§ Action item
Scan the records below and report how many lines include the string "NoteElem"; the number alone will do.

Data entries
(** * DOCSim core: a Rocq model of the deterministic race pipeline

    The development embeds the simulation core of DOCSim: seed derivation
    and the random stream ([rng.py]), birth externals with their cap
    ([breeding.py]), pool ratings ([rating.py]), field selection
    ([cpu_pool.py]), the gate draw and the race simulator
    ([race_engine.py]), the record table ([records.py]) and the conversion
    of scores into times ([race_reporting.py]).

    Conventions of the embedding.
    - Python [int] is [Z].
    - Python [float] is modelled by exact rational arithmetic ([Q]): the
      operations [+ - * /] and the comparisons are those of the rationals,
      decimal literals denote the decimal fraction they spell, and rounding
      of the binary64 format is not modelled.  [int(x)] truncates towards
      zero and [round(x)] rounds half to even, as in Python 3.
    - What the interpreter and its libraries supply ([hashlib.blake2b],
      the Mersenne Twister behind [random.Random], [math.sqrt], [math.log],
      [math.cos] and the float power) is gathered in a [Platform] record
      that every definition takes as a parameter.
    - A Python exception is an explicit [Raised] outcome.
    - Mutable objects that a call updates in place (the per-slot sets of
      used ids, the record table) are threaded as explicit state. *)

From Stdlib Require Import ZArith QArith Qround Qabs Lia Lqa Permutation.
From stdpp Require Import base option list sorting gmap strings pretty.

Local Open Scope Z_scope.

(** ** Python values and control *)

Inductive exn : Type :=
| IndexError
| KeyError
| ValueError
| ZeroDivisionError.

Inductive outcome (A : Type) : Type :=
| Returned (a : A)
| Raised (e : exn).

Arguments Returned {A} a.
Arguments Raised {A} e.

Global Instance outcome_ret : MRet outcome := fun _ a => Returned a.

Global Instance outcome_bind : MBind outcome := fun _ _ f m =>
  match m with
  | Returned a => f a
  | Raised e => Raised e
  end.

(** Comparisons of floats, as booleans. *)
Definition Qltb (x y : Q) : bool := negb (Qle_bool y x).
Definition Qleb (x y : Q) : bool := Qle_bool x y.

(** [min(a, b)] and [max(a, b)] of Python: the first argument wins a tie. *)
Definition fmin (a b : Q) : Q := if Qltb b a then b else a.
Definition fmax (a b : Q) : Q := if Qltb a b then b else a.

(** [int(x)] for a float: truncation towards zero. *)
Definition py_int (x : Q) : Z := if Qle_bool 0 x then Qfloor x else Qceiling x.

(** [round(x)] for a float: nearest integer, a tie goes to the even one. *)
Definition py_round (x : Q) : Z :=
  let f := Qfloor x in
  let d := (x - inject_Z f)%Q in
  if Qltb d (1 # 2) then f
  else if Qltb (1 # 2) d then f + 1
  else if Z.even f then f else f + 1.

(** [sum(...)] over floats and over ints. *)
Definition Qsum (l : list Q) : Q := fold_left Qplus l 0%Q.
Definition Zsum (l : list Z) : Z := fold_left Z.add l 0.

(** ** rng.py *)

(** The services of the interpreter the simulation draws on. *)
Record Platform : Type := {
  (** [hashlib.blake2b(digest_size=8)] over a byte string, the digest read
      as a big-endian unsigned integer. *)
  blake2b_8 : string -> Z;
  (** The state of a [random.Random] instance. *)
  mt_state : Type;
  (** [random.Random(seed)]. *)
  mt_seed : Z -> mt_state;
  (** [Random.random()]: the next float and the advanced generator. *)
  mt_random : mt_state -> Q * mt_state;
  (** [Random.shuffle(x)]: the list as shuffled in place, and the advanced
      generator. *)
  mt_shuffle : mt_state -> list string -> list string * mt_state;
  math_sqrt : Q -> Q;
  math_log : Q -> Q;
  math_cos : Q -> Q;
  (** [x ** y] on floats. *)
  float_pow : Q -> Q -> Q;
  (** The constant [math.pi]. *)
  math_pi : Q;
}.

(** What the library documents of its generator: [random()] lies in
    [[0, 1)] and [shuffle] permutes. *)
Definition random_in_unit (P : Platform) : Prop :=
  forall s : mt_state P, (0 <= (mt_random P s).1)%Q /\ ((mt_random P s).1 < 1)%Q.


(** A component handed to [hash64]; [str(p)] is what gets hashed. *)
Inductive part : Type :=
| PInt (z : Z)
| PStr (s : string).

Definition str_of_part (p : part) : string :=
  match p with
  | PInt z => pretty z
  | PStr s => s
  end.

(** The separator byte [0x1f] that follows every component. *)
Definition unit_sep : string := String (Ascii.ascii_of_nat 31) EmptyString.

Definition hash64_bytes (parts : list part) : string :=
  fold_right (fun p acc => str_of_part p +:+ unit_sep +:+ acc) EmptyString parts.

Section Rng.
Variable P : Platform.

Definition hash64 (parts : list part) : Z := blake2b_8 P (hash64_bytes parts).
(** * SA-MP server monitor: a shallow embedding of [samp_server_monitor.py]

    The development follows the Python module top-down: the exception
    model, the UDP query client ([SAMPServerQuery]), the prober
    ([ServerMonitor.check_server]), the transition handler
    ([ServerMonitor.handle_server_status_change]), and the polling loop with
    its start/stop operations, modelled as a small-step machine over the
    threads of the process.  The notifier with its embed and transport, the
    construction of the monitor from a configuration file and the status
    report follow, with the properties of the loop as a whole.

    Conventions.
    - A Python dict used as a struct (a server's configuration, a status
      snapshot) is a record; a key that the code reads with [.get(key, dflt)]
      or that only one construction site sets is an [option] field, and
      [get field dflt] is the lookup with default.  The dict
      [self.server_states], used as a map from names to snapshots, is a
      [gmap string Status.t].
    - Python integers are [Z].  The load ratios are Python floats obtained by
      one true division of two integers and compared with the literal 0.8;
      they are modelled by exact rationals [Q].  For operands below 2^53 the
      correctly rounded quotient compares with the double nearest to 0.8
      exactly as the rational quotient compares with 4/5.
    - Everything the outside world decides (datagram replies, the clock) is
      an explicit environment argument.
    - Calls to [logger] are not modelled, except for the dictionary
      subscripts evaluated in their arguments, which can raise. *)

From Stdlib Require Import ZArith QArith String Ascii List.
From stdpp Require Import gmap strings pretty.

Open Scope Z_scope.

(** ** Exceptions and results *)

Inductive exn : Type :=
| SAMPQueryException (msg : string)
| ZeroDivisionError
| KeyError (key : string)
| ValueError (msg : string).

(** [str(e)] for the exceptions above. *)
Definition str_exn (e : exn) : string :=
  match e with
  | SAMPQueryException msg => msg
  | ZeroDivisionError => "division by zero"
  | KeyError key => "'" +:+ key +:+ "'"
  | ValueError msg => msg
  end.

Inductive result (A : Type) : Type :=
| Ok (a : A)
| Raise (e : exn).
Arguments Ok {A} a.
Arguments Raise {A} e.

Global Instance result_ret : MRet result := fun A a => Ok a.
Global Instance result_bind : MBind result := fun A B f m =>
  match m with
  | Ok a => f a
  | Raise e => Raise e
  end.

(** [try: body except SAMPQueryException as e: handler(e)]; any other
    exception propagates. *)
Definition try_except_query {A} (body : result A) (handler : exn -> result A)
  : result A :=
  match body with
  | Raise (SAMPQueryException msg) => handler (SAMPQueryException msg)
  | other => other
  end.

(** [.get(key, dflt)] on an optional key. *)
Definition get {A} (entry : option A) (dflt : A) : A := default dflt entry.

(** [d[key]]: raises [KeyError] when the key is missing. *)
Definition subscript {A} (key : string) (entry : option A) : result A :=
  match entry with
  | Some v => Ok v
  | None => Raise (KeyError key)
  end.

(** [a / b] on integers. *)
Definition truediv (a b : Z) : result Q :=
  if b =? 0 then Raise ZeroDivisionError
  else Ok (inject_Z a / inject_Z b)%Q.

(** [x < y] on rationals, as a boolean. *)
Definition Qlt_bool (x y : Q) : bool := negb (Qle_bool y x).
(** * Envio-SCP-Servidores: the upload orchestration of
      [src/upload_to_gaio_inputs.py], embedded and verified.

    The script scans a local directory, pushes every matching file to a remote
    host with [scp], archives / deletes / keeps the local copy and appends one
    JSON line per decision to a log file.  The embedding follows the script
    function by function.  What the script obtains from the outside (the
    clock, the child processes [ssh] and [scp], the JSON encoder) is gathered
    in a record of oracles, [Env]; the local file system, the standard streams
    and the history of executed commands form the explicit state, [World]. *)

From Stdlib Require Import ZArith Lia.
From Stdlib Require Import Strings.String Strings.Ascii Strings.Byte.
From stdpp Require Import gmap strings list fin_maps pretty.
From Equations Require Import Equations.

Local Open Scope Z_scope.

(** ** hashlib.sha256

    [sha256_file] drives a [hashlib] hash object through [update] and
    [hexdigest].  The object is modelled as the streaming construction of
    FIPS 180-4: a chaining value of eight 32-bit words, the bytes of the
    unfinished block and the number of bytes absorbed. *)
Module Hashlib.

Definition byte_val (b : byte) : Z := Z.of_N (Byte.to_N b).
Definition byte_of_Z (z : Z) : byte :=
  match Byte.of_N (Z.to_N (z mod 256)) with Some b => b | None => x00 end.

Definition mask32 (x : Z) : Z := Z.land x 0xFFFFFFFF.
Definition add32 (x y : Z) : Z := mask32 (x + y).
Definition rotr (n x : Z) : Z :=
  mask32 (Z.lor (Z.shiftr x n) (Z.shiftl x (32 - n))).
Definition lnot32 (x : Z) : Z := Z.lxor x 0xFFFFFFFF.
(** * A model of [src/src/tmx.js]: the TMX translation-memory document

    The JavaScript class [TMX] keeps its translation units in an array
    ([this.tu]) and in an object used as a hash table ([this.tuhash]).
    Units are mutable objects that several documents may reference at the
    same time ([merge] and [diff] hand the very same unit objects to the
    document they build), so the model keeps units and documents in an
    explicit store and lets documents hold references into it. *)

From Stdlib Require Import Ascii.
From stdpp Require Import gmap strings list fin_maps.

Open Scope string_scope.
Open Scope list_scope.
Open Scope nat_scope.

(** ** JavaScript values *)

(** A value that is either a string or [undefined]. *)
Definition jsstr := option string.

(** JavaScript truthiness of such a value: [undefined] and the empty string
    are falsy. *)
Definition truthy (s : jsstr) : bool :=
  match s with
  | Some s => negb (String.eqb s "")
  | None => false
  end.

(** [a || b] *)
Definition js_or (a b : jsstr) : jsstr := if truthy a then a else b.

(** ["" + v] *)
Definition js_show (v : jsstr) : string := default "undefined" v.

(** A plain object used as an ordered string-keyed record: the pairs are in
    property-enumeration order and the keys are pairwise distinct. *)
Definition obj (A : Type) := list (string * A).

(** [o[k]], where a missing property reads as [undefined]. *)
Fixpoint obj_get (o : obj jsstr) (k : string) : jsstr :=
  match o with
  | [] => None
  | (k', v) :: o => if String.eqb k' k then v else obj_get o k
  end.

(** [o[k]] for an object whose properties hold values of type [A]. *)
Fixpoint obj_lookup {A} (o : obj A) (k : string) : option A :=
  match o with
  | [] => None
  | (k', v) :: o => if String.eqb k' k then Some v else obj_lookup o k
  end.

(** [o[k] = v]: an existing property keeps its place, a new one goes last. *)
Fixpoint obj_set {A} (o : obj A) (k : string) (v : A) : obj A :=
  match o with
  | [] => [(k, v)]
  | (k', v') :: o =>
      if String.eqb k' k then (k, v) :: o else (k', v') :: obj_set o k v
  end.

(** ** Translation variants and units

    [TranslationVariant] and [TranslationUnit] are imported by [tmx.js] from
    the package [ilib-tools-common]; their fields are the ones [tmx.js]
    reads and writes. *)

Record TranslationVariant := mkVariant {
  tv_locale : jsstr;
  tv_string : jsstr
}.

Record TranslationUnit := mkUnit {
  tu_source : jsstr;
  tu_sourceLocale : jsstr;
  tu_target : jsstr;
  tu_targetLocale : jsstr;
  tu_datatype : jsstr;
  tu_comment : jsstr;
  tu_pre : jsstr;
  tu_post : jsstr;
  tu_properties : obj jsstr;
  tu_variants : list TranslationVariant
}.

(** [new TranslationUnit()] *)
Definition empty_unit : TranslationUnit :=
  mkUnit None None None None None None None None [] [].

Global Instance TranslationUnit_inhabited : Inhabited TranslationUnit :=
  populate empty_unit.

Definition set_variants (u : TranslationUnit) (vs : list TranslationVariant)
  : TranslationUnit :=
  mkUnit (tu_source u) (tu_sourceLocale u) (tu_target u) (tu_targetLocale u)
         (tu_datatype u) (tu_comment u) (tu_pre u) (tu_post u)
         (tu_properties u) vs.

Definition set_properties (u : TranslationUnit) (p : obj jsstr)
  : TranslationUnit :=
  mkUnit (tu_source u) (tu_sourceLocale u) (tu_target u) (tu_targetLocale u)
         (tu_datatype u) (tu_comment u) (tu_pre u) (tu_post u)
         p (tu_variants u).

Definition set_source (u : TranslationUnit) (s l : jsstr) : TranslationUnit :=
  mkUnit s l (tu_target u) (tu_targetLocale u)
         (tu_datatype u) (tu_comment u) (tu_pre u) (tu_post u)
         (tu_properties u) (tu_variants u).

Definition set_comment (u : TranslationUnit) (c : jsstr) : TranslationUnit :=
  mkUnit (tu_source u) (tu_sourceLocale u) (tu_target u) (tu_targetLocale u)
         (tu_datatype u) c (tu_pre u) (tu_post u)
         (tu_properties u) (tu_variants u).

Definition set_pre (u : TranslationUnit) (p : jsstr) : TranslationUnit :=
  mkUnit (tu_source u) (tu_sourceLocale u) (tu_target u) (tu_targetLocale u)
         (tu_datatype u) (tu_comment u) p (tu_post u)
         (tu_properties u) (tu_variants u).

Definition set_post (u : TranslationUnit) (p : jsstr) : TranslationUnit :=
  mkUnit (tu_source u) (tu_sourceLocale u) (tu_target u) (tu_targetLocale u)
         (tu_datatype u) (tu_comment u) (tu_pre u) p
         (tu_properties u) (tu_variants u).

(** References into the store. *)
Abbreviation uref := nat (only parsing).
Abbreviation dref := nat (only parsing).

(** ** The document *)

(** [this.version] is a number that the code only ever turns back into text
    (["" + num] in [versionString]); it is kept as that decimal text.
    [this.properties] is kept by value: the constructor and [setProperties]
    store the object their caller passes, so two documents can share one
    property object, and what [parse] writes into it is then seen by both.
    The store has no such sharing, and the properties of a document are
    only spoken of for the document a method is called on. *)
Record TMX {UKey : Type} `{Countable UKey} := mkTMX {
  version : string;
  properties : obj jsstr;
  sourceLocale : jsstr;
  adminLocale : jsstr;
  path : jsstr;
  tu : list uref;
  tuhash : gmap UKey uref
}.
Global Arguments TMX UKey {_ _}.
Global Arguments mkTMX {_ _ _} _ _ _ _ _ _ _.

(** ** The logger *)

Inductive LogLevel := TRACE | WARN | ERROR.

Definition LogEvent : Type := LogLevel * string.

(** ** Errors raised by the JavaScript runtime or by a collaborator *)

Inductive JsError :=
| TypeError (what : string)
| PlainError (what : string)
| XmlError.

Inductive Outcome (A : Type) :=
| Returned (a : A)
| Thrown (e : JsError).
Global Arguments Returned {A} a.
Global Arguments Thrown {A} e.

(** ** The wire tree

    The compact object tree of the XML collaborator ([xml-js] with
    [compact: true]), restricted to the members [tmx.js] writes or reads.
    A child element that may repeat is [undefined], a single object or an
    array of objects. *)

Inductive Multi (A : Type) :=
| Absent
| One (a : A)
| Many (l : list A).
Global Arguments Absent {A}.
Global Arguments One {A} a.
Global Arguments Many {A} l.

(** [makeArray], called on a defined value only. *)
Definition makeArray {A} (m : Multi A) : list A :=
  match m with
  | Absent => []
  | One a => [a]
  | Many l => l
  end.

(** Truthiness of such a member: only [undefined] is falsy. *)
Definition present {A} (m : Multi A) : bool :=
  match m with Absent => false | _ => true end.

Record PropElem := mkProp {
  prop_attributes : option (obj jsstr);
  prop_text : jsstr
}.

Record SegElem := mkSeg { seg_text : jsstr }.

Record NoteElem := mkNote { note_text : jsstr }.

Record TuvElem := mkTuv {
  tuv_attributes : option (obj jsstr);
  tuv_seg : option SegElem;
  tuv_prop : Multi PropElem
}.

Record TuElem := mkTu {
  tue_attributes : option (obj jsstr);
  tue_prop : Multi PropElem;
  tue_note : option NoteElem;
  tue_tuv : Multi TuvElem
}.

Record HeaderElem := mkHeader {
  header_attributes : option (obj jsstr);
  header_prop : Multi PropElem
}.

Record BodyElem := mkBody { body_tu : Multi TuElem }.

Record TmxElem := mkTmxElem {
  tmx_attributes : option (obj jsstr);
  tmx_header : option HeaderElem;
  tmx_body : option BodyElem
}.

Record Json := mkJson { json_tmx : option TmxElem }.

(** The object a nested [xml2js] call returns for the markup held by an
    [x-context-pre] or [x-context-post] property. *)
Record NestedJson := mkNested { nested_seg : option SegElem }.

(** ** Resources handed to [addResource] *)

Inductive ResPayload :=
| ResString (source target : jsstr)
| ResArray (sourceArray : list jsstr) (targetArray : option (list jsstr))
| ResPlural (sourcePlurals : obj jsstr) (targetPlurals : option (obj jsstr)).

Record Resource := mkResource {
  res_sourceLocale : jsstr;
  res_targetLocale : jsstr;
  res_dataType : jsstr;
  res_context : jsstr;
  res_flavor : jsstr;
  res_project : jsstr;
  res_payload : ResPayload
}.

(** [versionString]: the text before the first dot, a dot, and the text
    between the first and second dot, or ["0"] when that is missing or empty. *)
Fixpoint split_dot (s : string) : list string :=
  match s with
  | EmptyString => [""]
  | String c s' =>
      if Ascii.eqb c "."%char then "" :: split_dot s'
      else match split_dot s' with
           | [] => [String c ""]
           | p :: ps => String c p :: ps
           end
  end.

Definition versionString (num : string) : string :=
  let parts := split_dot num in
  let integral := default "" (parts !! 0) in
  let fraction := default "0" (js_or (parts !! 1) (Some "0")) in
  integral +:+ "." +:+ fraction.

Definition headerAttrs : list string :=
  [ "segtype"; "creationtool"; "creationtoolversion"; "adminlang"; "srclang";
    "datatype" ].

Global Instance TranslationVariant_eq_dec : EqDecision TranslationVariant.
Proof. solve_decision. Defined.

(** ** Collaborators

    The identity keys are computed by [hashKey] methods of the imported
    unit and variant classes: a deterministic function of the source text,
    source locale and datatype for a unit, and of the locale and text for a
    variant. They are kept abstract, as are the XML library, the sentence
    splitter, the string trimming functions and the package version. *)
Class Collaborators := {
  UKey : Type;
  UKey_eq :: EqDecision UKey;
  UKey_countable :: Countable UKey;
  VKey : Type;
  VKey_eq :: EqDecision VKey;
  VKey_countable :: Countable VKey;
  (** [TranslationUnit.hashKey], from source, source locale and datatype *)
  unit_hash : jsstr → jsstr → jsstr → UKey;
  (** [TranslationVariant.hashKey], from locale and string *)
  variant_hash : jsstr → jsstr → VKey;
  (** [cldrSegmentation.sentenceSplit(string, suppressions)] with the
      suppressions of the language of the locale *)
  sentenceSplit : string → jsstr → list string;
  trim : string → string;
  trimStart : string → string;
  (** [xmljs.js2xml] and [xmljs.xml2js]; [None] stands for a parse error
      raised by the parser *)
  js2xml : Json → string;
  xml2js : string → option Json;
  xml2js_nested : string → option NestedJson;
  (** the [version] member of [package.json], read by [getVersion] *)
  getVersion : jsstr
}.

Section Model.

§ Answer to this task
2